[Stored data entries]

____________________

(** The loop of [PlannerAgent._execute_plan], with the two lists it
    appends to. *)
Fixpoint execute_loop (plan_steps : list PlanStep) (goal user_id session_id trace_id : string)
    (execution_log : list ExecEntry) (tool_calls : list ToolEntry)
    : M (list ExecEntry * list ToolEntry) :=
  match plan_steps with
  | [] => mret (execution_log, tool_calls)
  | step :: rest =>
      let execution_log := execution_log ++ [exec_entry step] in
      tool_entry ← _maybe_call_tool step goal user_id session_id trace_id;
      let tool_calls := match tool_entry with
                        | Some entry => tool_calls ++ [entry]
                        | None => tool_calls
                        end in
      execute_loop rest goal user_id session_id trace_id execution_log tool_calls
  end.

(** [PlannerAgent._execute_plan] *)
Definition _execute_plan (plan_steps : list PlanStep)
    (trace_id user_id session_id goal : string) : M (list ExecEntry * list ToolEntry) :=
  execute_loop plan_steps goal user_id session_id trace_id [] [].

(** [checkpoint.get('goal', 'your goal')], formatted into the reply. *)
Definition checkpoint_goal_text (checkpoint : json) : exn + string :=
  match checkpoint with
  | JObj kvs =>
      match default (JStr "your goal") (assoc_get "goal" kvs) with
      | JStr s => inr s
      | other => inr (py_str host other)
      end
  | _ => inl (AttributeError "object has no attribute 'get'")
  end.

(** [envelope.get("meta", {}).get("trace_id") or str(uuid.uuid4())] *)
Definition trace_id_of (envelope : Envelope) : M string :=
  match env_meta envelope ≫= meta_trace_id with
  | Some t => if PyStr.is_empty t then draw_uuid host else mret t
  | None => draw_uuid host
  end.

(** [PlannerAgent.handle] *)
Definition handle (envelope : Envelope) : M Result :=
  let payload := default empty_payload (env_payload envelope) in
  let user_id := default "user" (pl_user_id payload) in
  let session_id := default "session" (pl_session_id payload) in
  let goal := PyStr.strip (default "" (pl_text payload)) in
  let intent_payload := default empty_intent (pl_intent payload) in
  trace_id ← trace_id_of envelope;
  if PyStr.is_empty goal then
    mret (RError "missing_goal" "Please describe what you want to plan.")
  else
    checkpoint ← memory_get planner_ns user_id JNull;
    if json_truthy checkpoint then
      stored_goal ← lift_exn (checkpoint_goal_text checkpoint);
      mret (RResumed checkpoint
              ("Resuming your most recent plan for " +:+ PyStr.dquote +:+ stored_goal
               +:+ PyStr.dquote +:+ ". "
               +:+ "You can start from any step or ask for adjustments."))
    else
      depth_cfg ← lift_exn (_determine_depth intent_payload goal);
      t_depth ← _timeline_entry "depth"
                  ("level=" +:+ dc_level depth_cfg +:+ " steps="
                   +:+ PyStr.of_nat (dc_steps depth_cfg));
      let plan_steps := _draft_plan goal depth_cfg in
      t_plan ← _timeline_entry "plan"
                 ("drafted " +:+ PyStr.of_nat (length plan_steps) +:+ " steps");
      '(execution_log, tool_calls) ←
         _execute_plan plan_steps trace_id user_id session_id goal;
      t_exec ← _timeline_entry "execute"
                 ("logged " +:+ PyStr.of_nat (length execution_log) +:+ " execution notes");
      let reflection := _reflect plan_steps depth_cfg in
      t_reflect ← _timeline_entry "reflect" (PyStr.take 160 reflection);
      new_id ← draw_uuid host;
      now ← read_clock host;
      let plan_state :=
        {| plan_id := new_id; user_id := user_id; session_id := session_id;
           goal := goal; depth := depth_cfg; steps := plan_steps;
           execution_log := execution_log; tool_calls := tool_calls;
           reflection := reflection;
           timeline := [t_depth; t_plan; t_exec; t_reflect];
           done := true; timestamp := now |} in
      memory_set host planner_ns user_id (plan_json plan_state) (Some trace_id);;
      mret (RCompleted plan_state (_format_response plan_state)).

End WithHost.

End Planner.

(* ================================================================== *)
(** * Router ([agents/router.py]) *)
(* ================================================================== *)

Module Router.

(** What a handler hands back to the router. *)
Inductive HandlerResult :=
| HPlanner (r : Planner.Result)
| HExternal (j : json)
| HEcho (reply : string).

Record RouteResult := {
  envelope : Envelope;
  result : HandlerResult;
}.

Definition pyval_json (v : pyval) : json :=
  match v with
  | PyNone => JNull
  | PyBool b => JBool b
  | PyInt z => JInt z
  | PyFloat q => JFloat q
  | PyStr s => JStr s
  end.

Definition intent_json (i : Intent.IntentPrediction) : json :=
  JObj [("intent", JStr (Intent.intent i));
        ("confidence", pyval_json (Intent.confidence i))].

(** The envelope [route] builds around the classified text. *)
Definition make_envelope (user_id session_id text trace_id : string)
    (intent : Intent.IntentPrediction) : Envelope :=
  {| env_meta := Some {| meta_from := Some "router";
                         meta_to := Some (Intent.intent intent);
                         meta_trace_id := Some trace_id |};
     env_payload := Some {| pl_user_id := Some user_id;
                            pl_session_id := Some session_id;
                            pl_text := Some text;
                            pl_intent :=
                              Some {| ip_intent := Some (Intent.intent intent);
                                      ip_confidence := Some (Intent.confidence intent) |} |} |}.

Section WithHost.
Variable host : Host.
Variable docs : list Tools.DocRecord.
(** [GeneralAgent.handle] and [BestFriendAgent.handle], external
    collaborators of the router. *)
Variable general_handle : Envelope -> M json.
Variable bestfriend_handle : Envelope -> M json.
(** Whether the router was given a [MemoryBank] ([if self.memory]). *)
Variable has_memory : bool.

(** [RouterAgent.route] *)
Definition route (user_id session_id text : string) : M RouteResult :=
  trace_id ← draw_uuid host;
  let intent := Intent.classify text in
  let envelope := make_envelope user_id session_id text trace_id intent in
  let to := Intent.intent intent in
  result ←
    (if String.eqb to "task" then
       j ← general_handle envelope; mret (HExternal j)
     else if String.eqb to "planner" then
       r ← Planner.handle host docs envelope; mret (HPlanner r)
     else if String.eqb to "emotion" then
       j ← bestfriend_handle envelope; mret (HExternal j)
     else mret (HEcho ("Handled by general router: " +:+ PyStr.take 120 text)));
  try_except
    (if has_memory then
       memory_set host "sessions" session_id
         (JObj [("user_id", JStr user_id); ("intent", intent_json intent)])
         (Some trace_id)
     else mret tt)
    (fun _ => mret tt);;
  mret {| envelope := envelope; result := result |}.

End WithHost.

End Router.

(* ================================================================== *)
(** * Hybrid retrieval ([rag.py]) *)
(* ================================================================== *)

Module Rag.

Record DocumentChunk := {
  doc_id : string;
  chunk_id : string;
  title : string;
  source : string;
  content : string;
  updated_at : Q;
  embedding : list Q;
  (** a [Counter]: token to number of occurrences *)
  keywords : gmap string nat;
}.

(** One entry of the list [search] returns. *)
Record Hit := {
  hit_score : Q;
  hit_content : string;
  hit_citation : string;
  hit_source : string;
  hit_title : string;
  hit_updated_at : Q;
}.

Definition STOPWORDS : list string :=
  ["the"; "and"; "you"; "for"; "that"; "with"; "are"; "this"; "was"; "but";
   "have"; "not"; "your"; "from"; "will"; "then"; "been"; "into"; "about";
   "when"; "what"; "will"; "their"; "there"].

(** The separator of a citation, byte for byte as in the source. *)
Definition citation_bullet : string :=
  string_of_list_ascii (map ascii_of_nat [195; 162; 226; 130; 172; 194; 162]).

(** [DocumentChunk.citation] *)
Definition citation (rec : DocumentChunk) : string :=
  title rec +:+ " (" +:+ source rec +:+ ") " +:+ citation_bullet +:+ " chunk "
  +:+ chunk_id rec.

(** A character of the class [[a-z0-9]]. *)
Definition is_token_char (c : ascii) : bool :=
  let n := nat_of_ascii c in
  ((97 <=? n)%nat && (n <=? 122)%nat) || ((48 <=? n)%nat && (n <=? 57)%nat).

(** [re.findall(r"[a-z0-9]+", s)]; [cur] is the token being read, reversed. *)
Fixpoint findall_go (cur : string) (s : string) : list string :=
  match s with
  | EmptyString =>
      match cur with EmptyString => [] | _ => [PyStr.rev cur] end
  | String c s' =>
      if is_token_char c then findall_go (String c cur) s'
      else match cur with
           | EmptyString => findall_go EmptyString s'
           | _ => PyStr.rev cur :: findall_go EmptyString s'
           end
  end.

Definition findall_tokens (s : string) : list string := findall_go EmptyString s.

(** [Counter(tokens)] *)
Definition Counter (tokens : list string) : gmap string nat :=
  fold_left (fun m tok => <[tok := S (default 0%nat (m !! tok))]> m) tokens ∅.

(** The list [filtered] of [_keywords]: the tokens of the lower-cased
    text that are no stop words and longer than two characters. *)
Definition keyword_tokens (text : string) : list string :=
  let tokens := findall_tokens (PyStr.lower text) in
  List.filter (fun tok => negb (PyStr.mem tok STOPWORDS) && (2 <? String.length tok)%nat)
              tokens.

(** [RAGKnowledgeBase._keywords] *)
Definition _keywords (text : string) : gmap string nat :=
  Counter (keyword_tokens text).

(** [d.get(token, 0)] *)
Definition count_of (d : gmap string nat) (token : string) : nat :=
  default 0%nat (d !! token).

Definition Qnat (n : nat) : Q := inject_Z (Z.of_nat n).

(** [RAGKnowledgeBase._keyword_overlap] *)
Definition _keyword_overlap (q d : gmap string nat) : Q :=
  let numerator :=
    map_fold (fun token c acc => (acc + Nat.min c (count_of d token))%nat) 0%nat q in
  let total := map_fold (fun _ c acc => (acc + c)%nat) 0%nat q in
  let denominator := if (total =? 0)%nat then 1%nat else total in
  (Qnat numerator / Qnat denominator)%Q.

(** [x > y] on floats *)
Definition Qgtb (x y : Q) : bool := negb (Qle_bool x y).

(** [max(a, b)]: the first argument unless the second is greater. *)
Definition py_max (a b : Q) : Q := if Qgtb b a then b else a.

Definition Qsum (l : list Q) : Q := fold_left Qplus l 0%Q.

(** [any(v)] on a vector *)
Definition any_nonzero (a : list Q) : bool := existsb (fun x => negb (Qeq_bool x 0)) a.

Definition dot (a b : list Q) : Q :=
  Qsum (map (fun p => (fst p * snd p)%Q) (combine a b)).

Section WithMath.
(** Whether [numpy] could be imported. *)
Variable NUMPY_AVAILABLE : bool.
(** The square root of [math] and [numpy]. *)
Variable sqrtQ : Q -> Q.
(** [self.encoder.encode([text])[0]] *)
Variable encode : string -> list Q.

____________________

- _PROBLEM REQUIREMENTS_
From the very first line of the data through the line with "let execution_log := execution_log" in it, please reproduce each line exactly and output nothing more.

- _RESPONSE_
(** The loop of [PlannerAgent._execute_plan], with the two lists it
    appends to. *)
Fixpoint execute_loop (plan_steps : list PlanStep) (goal user_id session_id trace_id : string)
    (execution_log : list ExecEntry) (tool_calls : list ToolEntry)
    : M (list ExecEntry * list ToolEntry) :=
  match plan_steps with
  | [] => mret (execution_log, tool_calls)
  | step :: rest =>
      let execution_log := execution_log ++ [exec_entry step] in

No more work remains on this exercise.